Le décalage entre la première ligne des lettres et la deuxième montre bien, avec le pointillé, que le 1er S, pour le signifiant “ transfert ”, concerne directement, même de façon souple, et vise l'analyste (Sq). En revanche le petit s, qui représente le sujet, la signification “ analysant ”, est, lui, mis en rapport direct avec ses propres signifiants qui contiennent un savoir qu'on peut dire en progression. Mais vers quoi ? Et là on retrouve le désir. La progression de ce savoir est vers ce désir enfermé dans ses signifiants qui constituent ce désir insu. La barre exprime déjà assez le peu de perméabilité entre la première ligne de signifiants et la deuxième. Néanmoins c'est Sq qui garantit cette progression du fait d'être mis par l'analysant --comme le décalage des lignes le montre--, en position de pouvoir témoigner du devenir de ce savoir. Ici se réalise la dimension de supposition, puisque la barre empêche tout rapport réel vis-à-vis de ce savoir. –Dans un sens comme dans l'autre.
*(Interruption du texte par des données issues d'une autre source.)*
(* ===== verification/Analytics.v ===== *)
(** * Attendance statistics and rankings

    internal/service/attendance_analytics.go (the statistics and the cross query
    the agent's tools call) and the two weekly rankings of
    attendance_record_service.go, over the ports of [Attendance].  [now] is what
    time.Now answers.  sort.Slice leaves the order of equal items open and a map
    loop the order of its entries; here sorting is stable and the enumeration of
    a map is that of [MapOrder]. *)
From Stdlib Require Import ZArith QArith Lia Bool String.
From stdpp Require Import base list sorting strings gmap.
From S2P Require Import Prelude GoStrings GoTime Json JsonLax Floats Contract ScheduleParse Calendar Settings Attendance.
#[local] Open Scope Z_scope.
#[local] Open Scope go_scope.

(** ** Data (internal/agent/tools/types.go, internal/dto) *)

Record AttendanceStatsQuery := mkStatsQuery {
  aq_Week : Z;
  aq_WeekRange : Z * Z;
  aq_Date : string;
  aq_DateRange : string * string;
  aq_Section : Z;
  aq_Sections : list Z;
  aq_UserName : string;
  aq_DeptID : Z;
  aq_GroupBy : string;
  aq_MinAbsentCount : Z;
  aq_MaxOnTimeRate : Q;
  aq_SortBy : string;
  aq_SortOrder : string;
  aq_Limit : Z
}.
Record AttendanceStatItem := mkStatItem {
  ai_Label : string;
  ai_AbsentCount : Z;
  ai_OnTimeCount : Z;
  ai_LeaveCount : Z;
  ai_TotalCount : Z;
  ai_OnTimeRate : string
}.
Record SlotCondition := mkSlotCondition { sq_Week : Z; sq_DayOfWeek : Z; sq_Section : Z }.
Record AbsentCondition := mkAbsentCondition { bq_Date : string; bq_Week : Z; bq_Section : Z }.
Record UserCrossQuery := mkCrossQuery {
  cq_FreeSlots : list SlotCondition;
  cq_BusySlots : list SlotCondition;
  cq_AbsentOn : list AbsentCondition;
  cq_DeptID : Z;
  cq_UserNames : list string
}.
Record WeeklyAttendanceRankingRequest := mkRankingRequest { rq_WeekOffset : Z; rq_DeptIDs : list Z }.
Record AttendanceRankingItem := mkRankingItem { ri_UserID : Z; ri_Name : string; ri_Avatar : string; ri_LateCount : Z }.
Record AttendanceRateRankingItem := mkRateItem {
  rt_UserID : Z; rt_Name : string; rt_Avatar : string; rt_OnTimeCount : Z; rt_TotalCount : Z; rt_Rate : string }.

(** The enumeration of a map keyed by users. *)
Class UserMapOrder := {
  range_users : forall A, gmap Z A -> list (Z * A);
  range_users_entries : forall A (m : gmap Z A), range_users A m ≡ₚ map_to_list m
}.
Arguments range_users {_ A} _.

(** [sort.Slice(l, less)]. *)
Definition sort_slice {A} (less : A -> A -> bool) : list A -> list A :=
  merge_sort (fun a b => Is_true (negb (less b a))).
Lemma section_view_is_the_records_witness :
  exists st g, GetSlotAttendanceStatus slot_service 9 monday 1 1 [] tt = (Ok st, tt)
    /\ attendance_groups_of record_service monday 1 1 (monday + 8 * ns_hour) (monday + 100 * ns_min + 8 * ns_hour) [] tt = (Ok g, tt)
    /\ List.map ci_ID (st_OnRestDay st) = List.map us_ID (ag_rest g)
    /\ item_ids (st_ShouldArrive st) = user_ids (ag_should g) ∖ leave_ids (ag_leave g).
Proof.
  assert (E : exists st, GetSlotAttendanceStatus slot_service 9 monday 1 1 [] tt = (Ok st, tt))
    by (eexists; vm_compute; reflexivity).
  destruct E as (st & Hst).
  assert (Hs : CalculateSlotTime monday 1 (db_periods week_db)
               = Ok (monday + 8 * ns_hour, monday + 100 * ns_min + 8 * ns_hour)) by (vm_compute; reflexivity).
  pose proof (section_view_is_the_records slot_service record_service week_db 9 monday 1 1 [] tt st tt _ _ tt Hs Hst)
    as (g & Hg & H1 & _ & _ & H4).
  exists st, g. split; [exact Hst|]. split; [exact Hg|]. split; [exact H1|exact H4].
Defined.

(** The two views name different reasons for the same user. *)
Theorem views_name_different_reasons :
  exists resp i st, GetWeekSlotsAttendanceSummary slot_service 9 1 monday [] tt = (Ok resp, tt)
    /\ wk_Slots resp !! 0%nat = Some i /\ GetSlotAttendanceStatus slot_service 9 monday 1 1 [] tt = (Ok st, tt)
    /\ (sm_HasCourseCount i, sm_OnRestDayCount i) = (1, 0)
    /\ (List.map ci_Name (st_HasCourse st), List.map ci_Name (st_OnRestDay st)) = ([], ["Bo"]).
Proof. do 3 eexists. split_and!; vm_compute; reflexivity. Qed.

(** A week in which the semester begins, on the Wednesday: the summary asks on
    the Monday whether everybody has to attend, the status on the day.  Bo's
    course of the Wednesday excuses him in the status only. *)
Definition wednesday : Z := add_days monday 2.
Definition starts_midweek : Semester := mkSemester wednesday 20.
Definition midweek_courses : list Course := [mkCourse 2 3 1 "1,2"].
Definition midweek_service : AttendanceService unit :=
  mkSlotService unit
    (fun ids day sec => st_ret (in_ids co_UserID ids (fun c => (co_DayOfWeek c =? day) && (co_Section c =? sec)) midweek_courses))
    (fun ids days => st_ret (in_ids co_UserID ids (fun c => bool_decide (co_DayOfWeek c ∈ days)) midweek_courses))
    (fun _ => st_fail (ESentinel "ErrUserNotFound")) (fun _ _ _ => st_ret []) (fun _ _ _ => st_ret [])
    (user_repo_of week_db) (Some (fun _ => st_ret [])) true None (Some (st_ret starts_midweek)) two_periods.
Theorem straddling_week_disagrees :
  exists resp i st, GetWeekSlotsAttendanceSummary midweek_service 9 1 monday [] tt = (Ok resp, tt)
    /\ i ∈ wk_Slots resp /\ GetSlotAttendanceStatus midweek_service 9 wednesday 1 1 [] tt = (Ok st, tt)
    /\ (sm_Date i, sm_Section i) = (st_Date st, st_Section st)
    /\ (sm_ShouldArriveCount i, len (st_ShouldArrive st)) = (4, 3).
Proof.
  assert (E : exists resp i st, GetWeekSlotsAttendanceSummary midweek_service 9 1 monday [] tt = (Ok resp, tt)
    /\ wk_Slots resp !! 4%nat = Some i /\ GetSlotAttendanceStatus midweek_service 9 wednesday 1 1 [] tt = (Ok st, tt)
    /\ (sm_Date i, sm_Section i) = (st_Date st, st_Section st)
    /\ (sm_ShouldArriveCount i, len (st_ShouldArrive st)) = (4, 3)).
  { do 3 eexists. split_and!; vm_compute; reflexivity. }
  destruct E as (resp & i & st & H1 & H2 & H). exists resp, i, st. split; [done|]. split; [|done].
  by eapply list_elem_of_lookup_2.
Qed.
(* ===== verification/Llm.v ===== *)
(** * The language model client

    internal/agent/client.go: one HTTP attempt and how its answer is judged
    ([doChat]), the retry loops of [Chat] and [ChatStructured], and the reading
    of tool calls that leak into the text ([parseDSMLToolCalls]). *)
From Stdlib Require Import ZArith QArith Lia Bool String.
From stdpp Require Import base list strings.
From S2P Require Import Prelude GoStrings GoTime Json JsonLax Text.
#[local] Open Scope go_scope.

(** ** Data *)

Record ToolCall := mkToolCall { tc_ID : string; tc_Type : string; tc_Name : string; tc_Arguments : string }.
Record Message := mkMessage {
  msg_Role : string; msg_Content : string; msg_ToolCallID : string; msg_ToolCalls : list ToolCall }.
Definition no_message : Message := mkMessage "" "" "" [].

Record StructuredOutputSpec := mkOutputSpec {
  os_Mode : string; os_Temperature : Q; os_MaxTokens : Z; os_TransportMaxAttempts : Z; os_ParseRepairAttempts : Z }.

(** [chatRequest]; the tool definitions are opaque. *)
Record chatRequest (T : Type) := mkChatRequest {
  rq_Model : string; rq_Messages : list Message; rq_Tools : list T; rq_ResponseFormat : option string;
  rq_Temperature : option Q; rq_MaxTokens : option Z }.
Arguments mkChatRequest {T} _ _ _ _ _ _.

Inductive chatError : Type :=
  | ErrContext (e : err)
  | ErrRequest
  | ErrTransport
  | ErrStatus (code : Z)
  | ErrResponse
  | ErrSpec (message : string)
  | ErrExhausted (last : option chatError).

(** ** Tool calls that leak into the text *)

Definition blockOpen : string := "<｜DSML｜function_calls>".
Definition blockClose : string := "</｜DSML｜function_calls>".
(** the straight double quote *)
Definition dquote : string := of_bytes [34].
Definition invokeOpen : string := "<｜DSML｜invoke name=" +:+ dquote.
Definition invokeClose : string := "</｜DSML｜invoke>".
Definition argOpen : string := "<arguments>".
Definition argClose : string := "</arguments>".

(** [s[lo:hi]]; [None] is the panic of bounds out of order. *)
Definition slice (s : string) (lo hi : nat) : option string :=
  if (lo <=? hi)%nat && (hi <=? String.length s)%nat then Some (slice_from (slice_to s hi) lo) else None.

Definition dsml_arguments (invokeBody : string) : option string :=
  match index invokeBody argOpen, last_index invokeBody argClose with
  | Some aStart, Some aEnd =>
      if (aStart <? aEnd)%nat
      then trim_space <$> slice invokeBody (aStart + String.length argOpen) aEnd
      else Some "{}"
  | _, _ => Some "{}"
  end.

(** The calls of a block.  [fuel] bounds the turns of the loop, each of which
    drops at least the closing tag. *)
Fixpoint dsml_calls (fuel : nat) (idSeq : Z) (remaining : string) : option (list ToolCall) :=
  match fuel with
  | O => Some []
  | S fuel =>
      match index remaining invokeOpen with
      | None => Some []
      | Some iStart =>
          let after_name := slice_from remaining (iStart + String.length invokeOpen) in
          match index after_name dquote with
          | None => Some []
          | Some nameEnd =>
              let from_invoke := slice_from remaining iStart in
              match index from_invoke invokeClose with
              | None => Some []
              | Some iClose =>
                  let stop := (iClose + String.length invokeClose)%nat in
                  args ← dsml_arguments (slice_to from_invoke stop);
                  calls ← dsml_calls fuel (idSeq + 1) (slice_from from_invoke stop);
                  Some (mkToolCall ("dsml_" +:+ itoa (idSeq + 1)) "function" (slice_to after_name nameEnd) args :: calls)
              end
          end
      end
  end.

(** [None] is a panic. *)
Definition parseDSMLToolCalls (content : string) : option (list ToolCall * string) :=
  match index content blockOpen, index content blockClose with
  | Some bStart, Some bEnd =>
      let bEnd := (bEnd + String.length blockClose)%nat in
      block ← slice content bStart bEnd;
      calls ← dsml_calls (S (String.length block)) 0 block;
      Some (calls, trim_space (slice_to content bStart +:+ slice_from content bEnd))
  | _, _ => Some ([], content)
  end.

(** ** Reading a response *)

Definition lax_string : lax string := lax_of dec_string.
Definition tool_function_names : list string := ["name"; "arguments"].
Definition lax_function : lax (string * string) := lax_struct (fun ms cur =>
  let '(n, e1) := lax_field tool_function_names "name" lax_string ms cur.1 in
  let '(a, e2) := lax_field tool_function_names "arguments" lax_string ms cur.2 in ((n, a), e1 || e2)).
Definition tool_call_names : list string := ["id"; "type"; "function"].
Definition lax_tool_call : lax ToolCall := lax_struct (fun ms cur =>
  let '(i, e1) := lax_field tool_call_names "id" lax_string ms (tc_ID cur) in
  let '(t, e2) := lax_field tool_call_names "type" lax_string ms (tc_Type cur) in
  let '(f, e3) := lax_field tool_call_names "function" lax_function ms (tc_Name cur, tc_Arguments cur) in
  (mkToolCall i t f.1 f.2, e1 || e2 || e3)).
Definition choice_message_names : list string := ["role"; "content"; "tool_calls"].
Definition lax_choice_message : lax Message := lax_struct (fun ms cur =>
  let '(r, e1) := lax_field choice_message_names "role" lax_string ms (msg_Role cur) in
  let '(c, e2) := lax_field choice_message_names "content" lax_string ms (msg_Content cur) in
  let '(t, e3) := lax_field choice_message_names "tool_calls" (lax_list lax_tool_call (mkToolCall "" "" "" "")) ms
                    (msg_ToolCalls cur) in
  (mkMessage r c "" t, e1 || e2 || e3)).
Definition choice_names : list string := ["message"; "finish_reason"].
Definition lax_choice : lax (Message * string) := lax_struct (fun ms cur =>
  let '(m, e1) := lax_field choice_names "message" lax_choice_message ms cur.1 in
  let '(f, e2) := lax_field choice_names "finish_reason" lax_string ms cur.2 in ((m, f), e1 || e2)).
(** A pointer: null clears it, anything else is stored into what it points to. *)
Definition lax_pointer {A} (d : lax A) (zero : A) : lax (option A) := fun j cur =>
  match j with
  | JNull => (None, false)
  | _ => let '(a, e) := d j (default zero cur) in (Some a, e)
  end.
Definition lax_api_error : lax string := lax_struct (lax_field ["message"] "message" lax_string).
Definition response_names : list string := ["choices"; "error"].
Definition lax_chat_response : lax (list (Message * string) * option string) := lax_struct (fun ms cur =>
  let '(c, e1) := lax_field response_names "choices" (lax_list lax_choice (no_message, "")) ms cur.1 in
  let '(e, e2) := lax_field response_names "error" (lax_pointer lax_api_error "") ms cur.2 in ((c, e), e1 || e2)).

(** Tool calls in the text replace none at all.  [None] is a panic. *)
Definition recover_tool_calls (m : Message) : option Message :=
  if bool_decide (msg_ToolCalls m = []) && contains (msg_Content m) blockOpen then
    '(calls, clean) ← parseDSMLToolCalls (msg_Content m);
    Some match calls with
         | [] => m
         | _ => mkMessage (msg_Role m) clean (msg_ToolCallID m) calls
         end
  else Some m.

(** ** One attempt *)

(** What the transport answers: no request could be made, the call failed, the
    body could not be read, or a status and what was read of the body, ten
    megabytes at most. *)
Inductive http_answer : Type :=
  | HttpBadRequest
  | HttpFailed (timeout : bool)
  | HttpUnreadable
  | HttpAnswer (status : Z) (body : string).

(** The message or an error, and whether the error is worth another attempt. *)
Inductive chat_result : Type :=
  | ChatOk (m : Message)
  | ChatErr (e : chatError) (retryable : bool)
  | ChatPanic.

Definition read_answer (status : Z) (body : string) : chat_result :=
  if (status =? 429) || (500 <=? status) then ChatErr (ErrStatus status) true
  else if negb (status =? 200) then ChatErr (ErrStatus status) false
  else
    let '((choices, api_error), failed) := unmarshal lax_chat_response ([], None) body in
    if failed then ChatErr ErrResponse false
    else match api_error with
    | Some _ => ChatErr ErrResponse false
    | None =>
        match choices with
        | [] => ChatErr ErrResponse false
        | (m, _) :: _ => match recover_tool_calls m with Some m => ChatOk m | None => ChatPanic end
        end
    end.

Section client.
Context {W T : Type}.

(** [ctx.Err()], the transport, and the wait of some seconds, which answers
    whether the context was done first *)
Variable ctx_err : W -> option err.
Variable http : chatRequest T -> W -> http_answer * W.
Variable wait : Z -> W -> bool * W.
(** the model name *)
Variable model : string.

Definition doChat (req : chatRequest T) (w : W) : chat_result * W :=
  match ctx_err w with
  | Some e => (ChatErr (ErrContext e) false, w)
  | None =>
      let '(answer, w) := http req w in
      (match answer with
       | HttpBadRequest => ChatErr ErrRequest false
       | HttpFailed timeout => match ctx_err w with
                               | Some _ => ChatErr ErrTransport false
                               | None => ChatErr ErrTransport (negb timeout)
                               end
       | HttpUnreadable => ChatErr ErrTransport true
       | HttpAnswer status body => read_answer status body
       end, w)
  end.

(** ** The retry loops *)

(** The outcome of a call: a message, an error, or a panic, with the number of
    attempts. *)
Inductive chat_outcome : Type :=
  | Answered (m : Message) (attempts : Z)
  | Failed (e : chatError) (attempts : Z)
  | Panicked.

(** The error of a context that is done. *)
Definition context_error (w : W) : chatError :=
  match ctx_err w with Some e => ErrContext e | None => ErrContext (EMsg "context canceled") end.

(** [tries] attempts are left; [attempt] is the next one, counted from 0. *)
Fixpoint chat_loop (tries : nat) (attempt : Z) (last : option chatError) (req : chatRequest T) (w : W) : chat_outcome * W :=
  match tries with
  | O => (Failed (ErrExhausted last) attempt, w)
  | S tries =>
      let '(done, w) := if 0 <? attempt then wait (2 ^ (attempt - 1)) w else (false, w) in
      if done then (Failed (context_error w) attempt, w)
      else match doChat req w with
      | (ChatOk m, w) => (Answered m (attempt + 1), w)
      | (ChatPanic, w) => (Panicked, w)
      | (ChatErr e true, w) => chat_loop tries (attempt + 1) (Some e) req w
      | (ChatErr e false, w) => (Failed e (attempt + 1), w)
      end
  end.
Definition Chat (messages : list Message) (toolDefs : list T) : W -> chat_outcome * W :=
  chat_loop 3 0 None (mkChatRequest model messages toolDefs None None None).

Definition structuredTransportRetryable (retryable : bool) (e : chatError) : bool :=
  if negb retryable then false
  else match e with
       | ErrStatus code => existsb (Z.eqb code) [429; 502; 503; 504]
       | _ => true
       end.

(** Attempt [attempt], counted from 1, and those after it. *)
Fixpoint structured_attempts (tries : nat) (attempt : Z) (last : option chatError) (req : chatRequest T) (w : W)
  : chat_outcome * W :=
  match tries with
  | O => (Failed (ErrExhausted last) (attempt - 1), w)
  | S tries =>
      let '(done, w) := if 1 <? attempt then wait 1 w else (false, w) in
      if done then (Failed (context_error w) (attempt - 1), w)
      else match doChat req w with
      | (ChatOk m, w) => (Answered m attempt, w)
      | (ChatPanic, w) => (Panicked, w)
      | (ChatErr e retryable, w) =>
          if structuredTransportRetryable retryable e
          then structured_attempts tries (attempt + 1) (Some e) req w
          else (Failed e attempt, w)
      end
  end.

Definition ChatStructured (messages : list Message) (spec : StructuredOutputSpec) (w : W) : chat_outcome * W :=
  let refuse message := (Failed (ErrSpec message) 0, w) in
  if negb (os_ParseRepairAttempts spec =? 0) then refuse "structured parse repair is not supported"
  else if os_MaxTokens spec <=? 0 then refuse "structured max tokens must be positive"
  else
    let maxAttempts := if os_TransportMaxAttempts spec <=? 0 then 1 else os_TransportMaxAttempts spec in
    if 2 <? maxAttempts then refuse "structured transport attempts must not exceed 2"
    else
      let mode := trim_space (os_Mode spec) in
      if negb (existsb (eqs mode) ["json_object"; "prompt_only"]) then refuse "unsupported structured output mode %q"
      else
        structured_attempts (Z.to_nat maxAttempts) 1 None
          (mkChatRequest model messages [] (if eqs mode "json_object" then Some mode else None)
             (Some (os_Temperature spec)) (Some (os_MaxTokens spec))) w.
End client.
Conjecture. Nous croyons qu'avec l'accent mis de cette façon dans la version du Seuil sur la dimension d'un savoir réel et non pas sur le savoir supposé, les traducteurs essayent à leur façon de rendre compte de cela, et leur choix de traduction montre précisément cette distance qu'ils essayent de marquer entre un savoir réel et un savoir supposé. Il ne s'agit plus ici d'un seul savoir supposé en jeu dans les rapports analytiques (intension et extension), non, mais de l'existence, quelque part, chez Freud, par exemple, que ce soit de son vivant ou pas, de ce lieu qui a en effet existé, d'un savoir réel (contenu quelque part chez “ Freud ”).

Et ce savoir, il serait si réel, que tout sujet ne peut qu'être supposée à ce savoir, non pas investi de ce savoir par son analysant, mais seulement mis en référence à ce savoir, ce qui est en contradiction flagrante avec le fait que Lacan, toujours dans la Proposition, situe l'analyste en relation directe à ce savoir de ce sujet supposé (p. 20). De là découle que l'analysant, lui, est en relation seulement indirecte à ce même savoir (la parenthèse). C'est de la résolution au bon endroit de cette tension (les rapports complexes entre savoirs et désirs), que la fin de l'analyse est possible.